According to the Lawrence Journal-World of March 30, 1917, rooms in the basement of the Watkins National Bank were “fitted up as a meeting place for lectures and instruction,” with one room containing “tables on which the rolling of bandages and hospital supplies (would) be done.” To increase speed and efficiency, the tables were marked off in the various required lengths of both “hospital bandages” and “war bandages,” which had different specifications. Bolts of cloth were ordered for the work, and Dr. Grace Charles of the University of Kansas had organized a class of 25 women from KU to begin work the following week.
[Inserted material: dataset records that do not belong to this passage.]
(** X11.  An error response means nothing was changed: when a protected
    route raises, for whatever reason (the admin check, a negative quota,
    an unknown user, the server), users, settings and sessions are what
    they were before the call. *)
Theorem error_response_changes_nothing c req w e :
  fst (serve c req w) = Raise e ->
  users (snd (serve c req w)) = users w /\
  settings (snd (serve c req w)) = settings w /\
  sessions (snd (serve c req w)) = sessions w.
Proof.
  intros Hr. split; [|split]; [| |apply serve_sessions].
  - pose proof (require_admin_auth_users req w) as Hu.
    unfold same_users in Hu.
    destruct c; cbn [serve] in *.
    + apply get_daily_reset_settings_users.
    + unfold set_daily_reset_settings in *.
      destruct (after_auth
                  (if (DailyResetSettingsPayload.vip_quota payload <? 0)%Z
                      || (DailyResetSettingsPayload.default_quota payload <? 0)%Z
                   then raise (HTTPException 400 "Quota cannot be negative")
                   else
                     set_setting "daily_reset_quota_vip"
                       (Py.str (DailyResetSettingsPayload.vip_quota payload)) >>
                     set_setting "daily_reset_quota_default"
                       (Py.str (DailyResetSettingsPayload.default_quota payload)) >>
                     ret (OkMessageBody "Settings saved successfully."))
                  req w) as [(e' & _ & ->) | [_ ->]]; [exact Hu|].
      rewrite <- Hu. destruct (_ || _); reflexivity.
    + unfold trigger_daily_reset_now in *.
      destruct (after_auth
                  (daily_reset "manual" >>
                   ret (OkMessageBody
                          "Immediate reset task has been triggered successfully."))
                  req w) as [(e' & _ & ->) | [_ E]]; [exact Hu|].
      rewrite E in Hr. exfalso. revert Hr. unfold bind at 1.
      pose proof (daily_reset_never_raises "manual"
                    (snd (require_admin_auth req w))) as Hj.
      destruct (daily_reset "manual" (snd (require_admin_auth req w)))
        as [[[]|?] ?]; cbn in Hj |- *; intros H;
        [discriminate H|discriminate Hj].
    + unfold get_user_info. 
      assert (K : keeps same_users
                    (require_admin_auth req >>
                     let! u := get_user_by_id user_id in ret (UserBody u)))
        by frame.
      apply K.
    + unfold update_user_group_api in *.
      destruct (after_auth
                  (mutate (SetGroup (UserGroupUpdatePayload.user_id payload)
                             (UserGroupUpdatePayload.group payload)) >>
                   ret OkBody) req w) as [(e' & _ & E) | [_ E]];
        cbn [mutate] in E; rewrite E in *; [exact Hu|].
      rewrite <- Hu.
      exact (mutate_then_ok_raises
               (SetGroup (UserGroupUpdatePayload.user_id payload)
                (UserGroupUpdatePayload.group payload)) _ e Hr).
    + unfold increment_quota_api in *.
      destruct (after_auth
                  (mutate (AddQuota (UserQuotaUpdatePayload.user_id payload)
                             (UserQuotaUpdatePayload.delta payload)) >>
                   ret OkBody) req w) as [(e' & _ & E) | [_ E]];
        cbn [mutate] in E; rewrite E in *; [exact Hu|].
      rewrite <- Hu.
      exact (mutate_then_ok_raises
               (AddQuota (UserQuotaUpdatePayload.user_id payload)
                (UserQuotaUpdatePayload.delta payload)) _ e Hr).
    + unfold reset_quota_api in *.
      destruct (after_auth
                  (mutate (ResetQuota (UserQuotaResetPayload.user_id payload)
                             (UserQuotaResetPayload.quota payload)) >>
                   ret OkBody) req w) as [(e' & _ & E) | [_ E]];
        cbn [mutate] in E; rewrite E in *; [exact Hu|].
      rewrite <- Hu.
      exact (mutate_then_ok_raises
               (ResetQuota (UserQuotaResetPayload.user_id payload)
                (UserQuotaResetPayload.quota payload)) _ e Hr).
  - destruct c as [|p| |user_id|p|p|p];
      try solve [refine (serve_settings_others _ req _ w); discriminate].
    cbn [serve] in *.
    pose proof (require_admin_auth_settings req w) as Hs.
    unfold same_settings in Hs.
    destruct (require_admin_auth req w) as [[[]|e'] w1] eqn:Hauth;
      cbn [snd] in Hs.
    + rewrite (set_daily_reset_settings_run p req w w1 Hauth) in *.
      destruct (_ || _); [exact Hs|discriminate Hr].
    + change (set_daily_reset_settings p req w)
        with (serve (SetDailyResetSettings p) req w).
      rewrite (serve_after_rejection _ req w e' w1 Hauth). exact Hs.
Qed.
(** After the list of samples is allocated, the rest of the engine. *)
Definition engine_rest (timetable : nat) (velocity : num) (network movement : nat)
    : prog nat :=
  departure_station ← attr_departure_station timetable;
  current_time ← attr_departure_time timetable;
  current_location ← dict_getitem network departure_station;
  append_position movement current_time current_location;;
  route ← attr_stops timetable;
  n ← list_len route;
  range_loop_obj timetable velocity network movement n 0
    (current_time, current_location);;
  mret movement.

(** A computation is [tidy] over the caller's store [h0] when, started on a
    store the engine has built on [h0], it ends on such a store, with more
    samples at most, and writes no output. *)
Definition tidy (h0 : list obj) {A} (c : prog A) : Prop :=
  ∀ w m, heap w = built h0 m →
    ∃ m', heap (c w).2 = built h0 (m ++ m') ∧ output (c w).2 = output w.

(** What a caller can observe of the effect of a call that took the world
    from [w] to [w'] and returned [r]. *)
Definition unchanged (w w' : world) : Prop :=
  ∀ a o, heap w !! a = Some o → heap w' !! a = Some o.

Definition fresh (w : world) (a : nat) : Prop := length (heap w) ≤ a.

Definition new_positions (w w' : world) (a : nat) : Prop :=
  ∃ items,
    heap w' !! a = Some (OList items) ∧ NoDup items ∧
    Forall (λ p, fresh w p ∧ ∃ t x, heap w' !! p = Some (OPosition t x)) items.

End Store.

Arguments obj num : clear implicits.
Arguments world num : clear implicits.
Arguments prog num A : clear implicits.

(** ** The scenario of the specification, on binary64 *)

Definition abc_network : gmap string float :=
  {[ "A" := 0%float; "B" := 5%float; "C" := 10%float ]}.

Definition abc_timetable : Timetable float :=
  mkTimetable [mkStop "B" 2%float; mkStop "C" 0%float] "A" 0%float.

Definition abc_samples : list (Position float) :=
  [mkPosition 0%float 0%float; mkPosition 5%float 5%float;
   mkPosition 7%float 5%float; mkPosition 12%float 10%float;
   mkPosition 12%float 10%float].

(** The same scenario with a negative velocity. *)
Definition backwards_velocity : float := (-60)%float.

(** A route that doubles back: from A to C, then back to B. *)
Definition doubling_back : Timetable float :=
  mkTimetable [mkStop "C" 0%float; mkStop "B" 0%float] "A" 0%float.

(** A timetable that calls at a station the network lacks. *)
Definition doubling_back_samples : list (Position float) :=
  [mkPosition 0%float 0%float; mkPosition 10%float 10%float;
   mkPosition 10%float 10%float; mkPosition 15%float 5%float;
   mkPosition 15%float 5%float].

Definition off_the_map : Timetable float :=
  mkTimetable [mkStop "B" 2%float; mkStop "Z" 0%float] "A" 0%float.

(** The scenario on the rationals. *)
Definition abc_network_Q : gmap string Q :=
  {[ "A" := 0%Q; "B" := 5%Q; "C" := 10%Q ]}.

Definition abc_timetable_Q : Timetable Q :=
  mkTimetable [mkStop "B" 2%Q; mkStop "C" 0%Q] "A" 0%Q.

Definition abc_samples_Q : list (Position Q) :=
  [mkPosition 0%Q 0%Q; mkPosition (300 # 60) 5%Q; mkPosition (420 # 60) 5%Q;
   mkPosition (43200 # 3600) 10%Q; mkPosition (43200 # 3600) 10%Q].

(** The scenario in a store: the network, the two stops, the list of stops
    and the timetable, at addresses 0 to 4. *)
Definition abc_world : world float :=
  mkWorld [ODict abc_network; OStop "B" 2%float; OStop "C" 0%float;
           OList [1; 2]; OTimetable 3 "A" 0%float] [].

(** ** The network builder and the three kinds of train *)

Definition build_network (spacing : float) : gmap string float :=
  {[ "A" := (0 * spacing)%float;
     "B" := (1 * spacing)%float;
     "C" := (2 * spacing)%float;
     "D" := (3 * spacing)%float;
     "E" := (4 * spacing)%float;
     "F" := (5 * spacing)%float;
     "G" := (6 * spacing)%float ]}.

Definition express_route : list (Stop float) :=
  let express_dwell := 7%float in
  [mkStop "D" express_dwell; mkStop "G" 0%float].

Definition get_express_movement (departure : float) (network : gmap string float)
    : result (list (Position float)) :=
  let express_velocity := 120%float in
  get_train_movement (mkTimetable express_route "A" departure)
    express_velocity network.

Definition local_route : list (Stop float) :=
  let local_dwell := 2.5%float in
  [mkStop "B" local_dwell; mkStop "C" local_dwell; mkStop "D" local_dwell;
   mkStop "E" local_dwell; mkStop "F" local_dwell; mkStop "G" 0%float].

Definition get_local_movement (departure : float) (network : gmap string float)
    : result (list (Position float)) :=
  let local_velocity := 80%float in
  get_train_movement (mkTimetable local_route "A" departure)
    local_velocity network.

(** [freight_dwell = 15.0] is assigned in the source and not used. *)
Definition freight_route : list (Stop float) :=
  [mkStop "G" 0%float].

Definition get_freight_movement (departure : float) (network : gmap string float)
    : result (list (Position float)) :=
  let freight_velocity := 60%float in
  get_train_movement (mkTimetable freight_route "A" departure)
    freight_velocity network.

(** The names of the stations of [build_network]. *)
Definition station_names : list string := ["A"; "B"; "C"; "D"; "E"; "F"; "G"].

(** ** The Victoria line of [run_figures] *)

(** The stations in the order the dictionary lists them, with their
    positions in km. *)
#[warnings="-inexact-float"]
Definition walthamstow_central_km : float := 27.33%float.

#[warnings="-inexact-float"]
Definition victoria_stations : list (string * float) :=
  [("Walthamstow Central", walthamstow_central_km);
   ("Blackhorse Road", 28.79%float);
   ("Tottenham Hale", 30.15%float);
   ("Seven Sisters", 31.19%float);
   ("Finsbury Park", 34.34%float);
   ("Highbury and Islington", 36.29%float);
   ("Kings Cross St Pancras", 38.72%float);
   ("Euston", 39.47%float);
   ("Warren Street", 40.22%float);
   ("Oxford Circus", 41.14%float);
   ("Green Park", 42.23%float);
   ("Victoria", 43.35%float);
   ("Pimlico", 44.57%float);
   ("Vauxhall", 45.37%float);
   ("Stockwell", 47.13%float);
   ("Brixton", 48.61%float)].

Definition victoria_network : gmap string float := list_to_map victoria_stations.

(** [for station in victoria_network: metro_route.append(Stop(station, 1))] *)
Definition metro_route : list (Stop float) :=
  (λ station, mkStop station.1 1%float) <$> victoria_stations.

Definition metro_timetable (departure_time : float) : Timetable float :=
  mkTimetable metro_route "Walthamstow Central" departure_time.

(** [i * (60 / tph)] with [tph = 30] *)
Definition metro_departure (i : nat) : float :=
  (PrimFloat.of_uint63 (Uint63.of_Z (Z.of_nat i)) * (60 / 30))%float.

(** The trains of [run_figures], each with its label [f"Metro {str(i)}"]. *)
Definition metro_movements : list (string * result (list (Position float))) :=
  (λ i, ("Metro " +:+ pretty i,
         get_train_movement (metro_timetable (metro_departure i)) 50%float
           victoria_network)) <$> seq 0 15.

(** ** Binary64 values

    What the statements on the order of the sample times say about the
    numbers of the engine, read through [Prim2SF], the specification of
    binary64 of the standard library. *)

(** A zero, a finite number or an infinity of sign [s]. *)
Definition signed (s : bool) (r : spec_float) : Prop :=
  match r with
  | S754_zero s' | S754_infinity s' | S754_finite s' _ _ => s' = s
  | S754_nan => False
  end.

(** A time the engine can hold: a number, not minus infinity. *)
Definition good_time (x : spec_float) : Prop :=
  match x with
  | S754_nan | S754_infinity true => False
  | _ => True
  end.

(** Zero of either sign, a positive number or plus infinity. *)
Definition nonneg (y : spec_float) : Prop :=
  match y with
  | S754_zero _ | S754_finite false _ _ | S754_infinity false => True
  | _ => False
  end.

(** A zero or a finite number: no NaN, no infinity. *)
Definition finite_sf (x : spec_float) : Prop :=
  match x with
  | S754_zero _ | S754_finite _ _ _ => True
  | _ => False
  end.

Definition finite64 (x : float) : Prop := finite_sf (Prim2SF x).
More than 50 women later attended the meeting and “learned the art of making bandages, following instructions given by the government.” The Watkins bank had offered the use of the entire basement to the Red Cross “without charge for heat or light.” A few days later, KU’s Dr. Childe was leading a first-aid class at the University hospital building at 1300 Louisiana St.
On April 7, a day after the U.S. entered the war, the newspaper reported that several hundred people from Lawrence had already joined the Red Cross organization, and it was “the intention to keep on until practically every home in the city and surrounding country” was represented. The Journal-World regularly published a list of new members, a practice which may have aided in recruitment.